Large-scale compression of genomic sequence databases with the Burrows-Wheeler transform

TL;DR

This paper presents a novel, efficient method for large-scale genomic data compression using the Burrows-Wheeler transform, enabling significant reduction in storage space and facilitating indexing of massive DNA datasets.

Contribution

The authors introduce an implicit sorting strategy that improves BWT-based compression of genomic data without extensive sorting overhead, achieving over 4x better compression than standard methods.

Findings

Achieved 0.5 bits per base compression for human genome data

Enabled building of compressed full-text indexes on large DNA collections

Demonstrated the effectiveness of sequence reordering and trimming for compression

Abstract

Motivation The Burrows-Wheeler transform (BWT) is the foundation of many algorithms for compression and indexing of text data, but the cost of computing the BWT of very large string collections has prevented these techniques from being widely applied to the large sets of sequences often encountered as the outcome of DNA sequencing experiments. In previous work, we presented a novel algorithm that allows the BWT of human genome scale data to be computed on very moderate hardware, thus enabling us to investigate the BWT as a tool for the compression of such datasets. Results We first used simulated reads to explore the relationship between the level of compression and the error rate, the length of the reads and the level of sampling of the underlying genome and compare choices of second-stage compression algorithm. We demonstrate that compression may be greatly improved by a particular reordering of the sequences in the collection and give a novel `implicit sorting' strategy that enables these benefits to be realised without the overhead of sorting the reads.
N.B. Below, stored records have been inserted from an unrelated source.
(** A component is told of for the first time. *)
Lemma sees_first es e b k ok s s' :
  sees es s → e_Component e = b → e_Kind e = k → status_of [k] = Some ok → k ≠ KindAborted → kinds b es = [] →
  out s' = out s ++ [(b, ok)] → s_started s' = (if ok then {[b]} ∪ s_started s else s_started s) →
  failed s' = (if ok then failed s else {[b]} ∪ failed s) → sees (es ++ [e]) s'.
Proof.
  intros Hs Hb Hk Hok Ha Hn Ho Hst Hf a. unfold lines. rewrite Ho, Hst, Hf, filter_app, filter_cons. cbn [fst].
  destruct (Hs a) as (H1 & H2 & H3). unfold lines in H3. destruct (decide (b = a)) as [<-|Hab].
  - rewrite H3. rewrite Hn in *. rewrite kinds_snoc, decide_True by (split; [done|by rewrite Hk]). rewrite Hn, Hk. cbn [app].
    rewrite Hok. cbn. destruct ok; rewrite ?elem_of_union, ?elem_of_singleton, ?H1, ?H2; (split_and!; [..|done]); naive_solver.
  - rewrite kinds_other by (intros [E _]; congruence). rewrite filter_nil, app_nil_r. split_and!; [| |done].
    + destruct ok; [rewrite elem_of_union, elem_of_singleton|]; naive_solver.
    + destruct ok; [|rewrite elem_of_union, elem_of_singleton]; naive_solver.
Qed.

Lemma onExited_frame e s : out (onExited e s) = out s ∧ s_started (onExited e s) = s_started s ∧ failed (onExited e s) = failed s.
Proof. unfold onExited. case_decide; [done|]. by destruct (e_Err e). Qed.

Lemma handle_sees es e s : sees es s → (∀ a, valid (kinds a (es ++ [e]))) → sees (es ++ [e]) (handle s e).
Proof.
  intros Hs Hv. unfold handle. destruct (e_Kind e) eqn:Hk.
  - assert (Hb : kinds (e_Component e) es = []).
    { apply valid_started. specialize (Hv (e_Component e)). rewrite kinds_snoc, decide_True, Hk in Hv; [done|]. split; [done|by rewrite Hk]. }
    by eapply (sees_first _ _ (e_Component e) KindStarted true).
  - assert (Hb : kinds (e_Component e) es = []).
    { apply valid_gave_up. specialize (Hv (e_Component e)). rewrite kinds_snoc, decide_True, Hk in Hv; [done|]. split; [done|by rewrite Hk]. }
    destruct (Hs (e_Component e)) as (H1 & H2 & _). rewrite Hb in H1, H2. unfold markFailed.
    rewrite !bool_decide_false by (rewrite ?H1, ?H2; done). cbn. by eapply (sees_first _ _ (e_Component e) KindGaveUp false).
  - apply (sees_frame _ _ s); try done. intros a. rewrite kinds_other; [done|]. by intros [_ Hx].
  - destruct (onExited_frame e s) as (Ho & Hst & Hf). apply (sees_frame _ _ s); try done. intros a. rewrite kinds_snoc.
    case_decide; [rewrite Hk; apply status_exited|by rewrite app_nil_r].
Qed.

Lemma exits_length a es : length (exits a es) = length (filter (KindExited =.) (kinds a es)).
Proof.
  unfold exits, kinds. induction es as [|e es IH]; [done|]. cbn [omap list_omap]. rewrite filter_cons.
  destruct (decide (e_Component e = a ∧ e_Kind e = KindExited)) as [ [H1 H2]|Hn].
  - rewrite decide_True by (split; [done|by rewrite H2]). rewrite fmap_cons, filter_cons, decide_True by by rewrite H2. cbn. by rewrite <-IH.
  - case_decide as Ha; [|exact IH]. rewrite fmap_cons, filter_cons, decide_False; [exact IH|]. intros Hk. destruct Hn, Ha. by split.
Qed.

Lemma elem_of_exits a es e : e ∈ es → e_Component e = a → e_Kind e = KindExited → e_Err e ∈ exits a es.
Proof. intros He Ha Hk. apply list_elem_of_omap. exists e. split; [done|]. by rewrite decide_True. Qed.

(** An exit of another component than the terminal, with an error. *)
Definition fatal (e : Event) : Prop := e_Kind e = KindExited ∧ e_Component e ≠ ComponentPTY ∧ e_Err e ≠ None.

(** What the supervisor has noted of the exits. *)
Record notes (es : list Event) (s : supervisor) : Prop := {
  no_exit : ptyExit s = default None (exit_of ComponentPTY es);
  no_done : ptyDone s = true ↔ is_Some (exit_of ComponentPTY es);
  no_fatal : daemonFatal s = true ↔ Exists fatal es;
}.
With these techniques, a 45x coverage of real human genome sequence data compresses losslessly to under 0.5 bits per base, allowing the 135.3Gbp of sequence to fit into only 8.2Gbytes of space (trimming a small proportion of low-quality bases from the reads improves the compression still further). This is more than 4 times smaller than the size achieved by a standard BWT-based compressor (bzip2) on the untrimmed reads, but an important further advantage of our approach is that it facilitates the building of compressed full text indexes such as the FM-index on large-scale DNA sequence collections.